After some 200 years, however, U.S. copyright abandoned its formal requirements. Beginning in 1976 and culminating in 1989, Congress responded to complaints from authors (who had sometimes lost protection due to what they viewed as a technicality) and to pressure to join the international copyright community (which forbade most formalities). Copyright law accordingly underwent a conversion from opt-in to opt-out.
As a result, copyright protection now arises by operation of law, without any action by the author. As long as a work contains a modicum of originality and is fixed in some tangible form, copyright automatically protects it, and authors must affirmatively disclaim the entitlement if they don’t want its protection. And these threshold requirements of originality and fixation are incredibly minimal, such that every reader of this essay is probably the owner of hundreds, and quite possibly thousands, of copyrights – in everything from diary entries to doodles.
Yet today’s most famous copyright controversy, the Google Books litigation, has renewed interest in the role that opt-in requirements can play in copyright law. Google Books seeks to make every book in the English language text-searchable. To realize this goal, however, Google has to scan the text of each such book – and scanning means making a copy. So when the company failed to get permission from all the copyright owners, a class action lawsuit was filed on behalf of the owners of the books’ copyright. A proposed settlement currently awaits court approval.
The idea of copyright as an opt-in system has reared its venerable head twice in the Google Books controversy. First, ever since the scanning got underway, Google has allowed authors to remove their books from the project by notifying the company of their objection. Second, the proposed settlement in the class action lawsuit will apply to all copyright owners in the class unless they affirmatively decline to participate. In both cases, a user of copyrighted works claims an ability to exploit, without authorization, an entitlement that would usually belong to copyright owners – unless the owners affirmatively take action. This is the essence of an opt-in copyright system.
These developments are not necessarily notable for their impact on settled law. If Google’s scanning were a fair use (as the company argued), then an author’s refusal to acquiesce was neither here nor there; the whole point of fair use is that the user does not need the copyright owner’s consent, and the opt-out option was therefore merely an act of largesse on Google’s part. If Google’s use were not fair, then it’s hard to see why the company should expect brownie points simply because it allowed authors to tell it to stop breaking copyright law. As for the proposed settlement, assent by silence is typical in class action cases, although the complexity of the proposal calls for intense scrutiny – and possible revision – before it is approved.

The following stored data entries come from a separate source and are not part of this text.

(* ===== verification/Filepath.v ===== *)
(** * path/filepath on Unix

    The lexical functions of the Go standard library that the program applies
    to its own paths, on the elements between slashes. *)

From S2P Require Import Prelude GoErr GoStr.

Local Open Scope go_scope.

Definition slash : ascii := "/".

(** The elements of a path: empty ones and [.] are dropped, [..] removes the
    one before it, or stays in front of a relative path. *)
Fixpoint clean_elems (rooted : bool) (acc : list string) (elems : list string) : list string :=
  match elems with
  | [] => reverse acc
  | e :: elems =>
      if is_empty e || String.eqb e "." then clean_elems rooted acc elems
      else if String.eqb e ".." then
        match acc with
        | top :: below =>
            if String.eqb top ".." then clean_elems rooted (e :: acc) elems else clean_elems rooted below elems
        | [] => clean_elems rooted (if rooted then [] else [e]) elems
        end
      else clean_elems rooted (e :: acc) elems
  end.

(** A cleaned path: whether it is rooted, and its elements. *)
Definition elems (path : string) : bool * list string :=
  let rooted := has_prefix "/" path in (rooted, clean_elems rooted [] (split slash path)).

Definition path_text (p : bool * list string) : string :=
  if p.1 then "/" +:+ join "/" p.2
  else if bool_decide (p.2 = []) then "." else join "/" p.2.

Definition Clean (path : string) : string := path_text (elems path).

(** [filepath.Join] of two elements. *)
Definition Join (a b : string) : string :=
  if is_empty a then (if is_empty b then "" else Clean b)
  else if is_empty b then Clean a else Clean (a +:+ "/" +:+ b).

(** What remains of two lists after their common prefix. *)
Fixpoint strip_common (a b : list string) : list string * list string :=
  match a, b with
  | x :: a', y :: b' => if String.eqb x y then strip_common a' b' else (a, b)
  | _, _ => (a, b)
  end.

Definition Rel (base targ : string) : result string :=
  let '(rb, eb) := elems base in
  let '(rt, et) := elems targ in
  if negb (Bool.eqb rb rt) then Err (errorf ("Rel: can't make " +:+ targ +:+ " relative to " +:+ base))
  else
    let '(up, down) := strip_common eb et in
    match up with
    | ".." :: _ => Err (errorf ("Rel: can't make " +:+ targ +:+ " relative to " +:+ base))
    | _ => match replicate (length up) ".." ++ down with
           | [] => Ok "."
           | l => Ok (join "/" l)
           end
    end.

(** An element of a clean path. *)
Definition plain (e : string) : Prop := e ≠ "" ∧ e ≠ "." ∧ e ≠ ".." ∧ str_mem slash e = false.

Lemma clean_elems_plain rooted acc l :
  Forall plain l → clean_elems rooted acc l = reverse acc ++ l.
Proof.
  intros Hl. revert acc. induction Hl as [|e l (H1 & H2 & H3 & _) _ IH]; intros acc; cbn; [by rewrite app_nil_r|].
  apply is_empty_false in H1. apply String.eqb_neq in H2, H3. rewrite H1, H2, H3. cbn [orb].
  rewrite IH, reverse_cons, <- app_assoc. done.
Qed.

Lemma clean_elems_app rooted acc a b :
  clean_elems rooted acc (a ++ b) = clean_elems rooted (reverse (clean_elems rooted acc a)) b.
Proof.
  revert acc. induction a as [|e a IH]; intros acc; cbn [app clean_elems]; [by rewrite reverse_involutive|].
  destruct (is_empty e || String.eqb e "."); [apply IH|]. destruct (String.eqb e ".."); [|apply IH].
  destruct acc as [|top below]; [apply IH|]. destruct (String.eqb top ".."); apply IH.
Qed.

Lemma split_mid c a b : split c (a +:+ String c b) = split c a ++ split c b.
Proof.
  induction a as [|d a IH]; cbn [split String.append].
  - change ("" +:+ String c b) with (String c b). cbn [split]. by rewrite Ascii.eqb_refl.
  - change (String d a +:+ String c b) with (String d (a +:+ String c b)). cbn [split].
    destruct (Ascii.eqb c d); [by rewrite IH|]. rewrite IH.
    pose proof (split_nonnil c a) as Hn. by destruct (split c a).
Qed.

Lemma split_join_plain l : l ≠ [] → Forall plain l → split slash (join "/" l) = l.
Proof.
  intros Hn Hl. induction Hl as [|e l (_ & _ & _ & He) Hl IH]; [done|]. destruct l as [|x l]; [by apply split_free|].
  rewrite join_cons by done. change ("/" +:+ join "/" (x :: l)) with (String slash (join "/" (x :: l))).
  rewrite split_app by done. by rewrite IH.
Qed.

(** Under the root, only plain elements remain. *)
Lemma clean_rooted_plain acc l :
  Forall plain acc → Forall (λ e, str_mem slash e = false) l → Forall plain (clean_elems true acc l).
Proof.
  intros Ha Hl. revert acc Ha. induction Hl as [|e l He _ IH]; intros acc Ha; cbn [clean_elems].
  { rewrite reverse_Permutation. done. }
  destruct (is_empty e) eqn:E1; [by apply IH|]. destruct (String.eqb_spec e ".") as [|E2]; [by apply IH|]. cbn [orb].
  destruct (String.eqb_spec e "..") as [|E3].
  - destruct acc as [|top below]; [by apply IH|]. apply Forall_cons in Ha as [(_ & _ & Ht & _) Hb].
    apply String.eqb_neq in Ht. rewrite Ht. by apply IH.
  - apply IH. constructor; [|done]. apply is_empty_false in E1. done.
Qed.

Lemma elems_rooted path : has_prefix "/" path = true → (elems path).1 = true ∧ Forall plain (elems path).2.
Proof.
  intros Hp. unfold elems. rewrite Hp. split; [done|]. apply clean_rooted_plain; [constructor|].
  apply Forall_forall. intros e He. by eapply split_mem.
Qed.

(** A path of plain elements reads back. *)
Lemma elems_path_text l : Forall plain l → elems (path_text (true, l)) = (true, l).
Proof.
  intros Hl. unfold path_text, elems. cbn [fst snd]. rewrite has_prefix_app. f_equal.
  change ("/" +:+ join "/" l) with (String slash (join "/" l)).
  change (String slash (join "/" l)) with ("" +:+ String slash (join "/" l)). rewrite split_mid. cbn [split app].
  destruct l as [|e l]; [done|]. rewrite split_join_plain by done.
  change (clean_elems true [] ("" :: e :: l)) with (clean_elems true [] (e :: l)). by rewrite clean_elems_plain.
Qed.

Lemma strip_common_prefix a b : strip_common a (a ++ b) = ([], b).
Proof. induction a as [|x a IH]; cbn [strip_common app]; [by destruct b|by rewrite String.eqb_refl]. Qed.

(** Joining plain elements to a root, and back. *)
Lemma Join_elems root l :
  has_prefix "/" root = true → l ≠ [] → Forall plain l →
  Join root (join "/" l) = path_text (true, (elems root).2 ++ l).
Proof.
  intros Hr Hn Hl. assert (root ≠ "") as Hr' by (by intros ->).
  assert (join "/" l ≠ "") as Hj.
  { intros E. pose proof (split_join_plain l Hn Hl) as Hs. rewrite E in Hs. cbn in Hs. subst l.
    apply Forall_cons in Hl as [(He & _) _]. done. }
  unfold Join. apply is_empty_false in Hr', Hj. rewrite Hr', Hj. unfold Clean, elems.
  assert (has_prefix "/" (root +:+ "/" +:+ join "/" l) = true) as ->.
  { apply has_prefix_spec in Hr as [r ->]. exact (has_prefix_app "/" (r +:+ "/" +:+ join "/" l)). }
  rewrite Hr. change ("/" +:+ join "/" l) with (String slash (join "/" l)).
  rewrite split_mid, split_join_plain, clean_elems_app, clean_elems_plain by done. by rewrite reverse_involutive.
Qed.

Lemma Rel_Join root l :
  has_prefix "/" root = true → l ≠ [] → Forall plain l → Rel root (Join root (join "/" l)) = Ok (join "/" l).
Proof.
  intros Hr Hn Hl. destruct (elems_rooted root Hr) as [H1 H2]. unfold Rel. rewrite Join_elems by done.
  rewrite elems_path_text by (by apply Forall_app). destruct (elems root) as [rb eb]. cbn [fst snd] in *. subst rb.
  cbn [Bool.eqb negb]. rewrite strip_common_prefix. cbn [length replicate app]. by destruct l.
Qed.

No, the real reason that the opt-in issues in Google Books are so interesting is that they highlight the difficulties that arise when transformative technologies meet established copyright principles. No one doubts the incredible value of making the text of every book in the English language searchable in an online database. The problem is the cost of finding the thousands (millions?) of copyright owners and negotiating the necessary licenses.
Whether or not these costs prove prohibitive with regard to Google Books, they are clearly prohibitive with regard to a more important transformative technology: the Internet. Every day, millions of copyrighted works are reproduced online without any clear permission from the appropriate rightsholder. I am not talking about file-sharing, or posting “The Daily Show” on YouTube without Viacom’s permission. I am talking about e-mails, websites, Facebook entries – the quotidian business of Internet users.
Remember, copyright today is an opt-out system, which means its protection attaches indiscriminately to even the smallest acts of originality. In the pre-digital era, when Congress got rid of the formalities, this low threshold and automatic propertization may have been reasonable. Back then, we still lived in a world dominated by print, when distribution of information goods was an expensive process. Those who engaged in it were therefore likely to want copyright’s protection.
With the rise of the Internet, however, the production and dissemination of original expression is no longer a privilege restricted to those few who can attract the attention of a publishing house. Instead, the Internet makes everyone an author, publisher, and consumer of information – and copyright dutifully protects all of our originality, even though most of us have no expectation of profit. This means that you probably copy copyrighted content whenever you forward a funny e-mail, or print out a web page. No one would expect you to seek a license to accomplish these tasks, but a license is precisely what copyright law demands. Everyday tasks thus become laden with copyright meaning, and lawyers must concoct an intricate set of implied licenses, user policies, and fair-use arguments to excuse admittedly harmless but technically infringing conduct.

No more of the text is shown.